Now I truly feel like Mr. Beijing

I know people who've lived here for decades, for their entire lives, and have not had the full immersion in Beijing-ology that I have recently been exposed to: an air journey from Nanyuan Airport!

The authoritative Insider's Guide to Beijing is somewhat dismissive of this travel experience:

"Thirteen kilometers south of Tian'anmen, deep in Fentgai district, likes the purgatory of Beijing air travel: Nanyuan Airport. Only travelers with frightening karmic debt end up here -- and all clients of China United Airlines, formerly a military carrier, which bases its operations at Nanyuan."

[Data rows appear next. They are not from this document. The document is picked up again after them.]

(** * Squashfs extended attributes (xattr.c): a shallow embedding

    The embedded code is the xattr reader appended to
    [include/net/netfilter/nf_conntrack_timeout.h]: the entry iterator
    ([xattr_iterator_read_next], [squashfs_xattr_iterator_start],
    [squashfs_xattr_iterator_next], [squashfs_xattr_iterator_end]), the
    name filter [filtered] and the two queries [squashfs_listxattr] and
    [squashfs_getxattr].

    Conventions.
    - C integers are [Z]; every operation that can leave its type's range
      is followed by the wrap of that type ([u32] for [unsigned int],
      [u64] for [u64], [s32] for [int], [ssize_t] for the return type of
      the queries).  [size_t] and [ssize_t] are 64 bits wide (LP64).
    - Kernel memory is a finite map from addresses to byte arrays;
      [kmalloc] may fail, as scripted by the state.
    - The metadata reader [squashfs_read_metadata] and the privilege test
      [capable] are not part of the file: they are the two fields of an
      environment [env] that every function takes, so every theorem holds
      for all readers and all privilege tests. *)

From Stdlib Require Import ZArith Lia.
From Stdlib.Strings Require Import Byte String.
From stdpp Require Import base option list gmap.

Local Open Scope Z_scope.
#[local] Set Warnings "-clear-no-such-hyp".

Probably I have the karmic debt, and for sure I was traveling on CUA -- but I found the experience weirdly charming. It was like a little trip back into the Beijing I first saw in the 1980s: an airport in the middle of a rural neighborhood, trees all around the runways, little hutongs and five-story Mao-era apartments just outside the airport fence. Few intrusions of modernity, like: taxicabs with meters (you bargain) or the for-sissies effect of translated signage. This is definitely not the new Beijing Capital Airport. (Below, my fellow travelers for Linyi, headed toward our CUA airplane on the tarmac at Nanyuan. Linyi, in Shandong province, is another of those Chinese cities few foreigners have heard of but is larger than nearly any city in the US.)

I'll take my nostalgia wherever I can find it. This was an unexpected dose.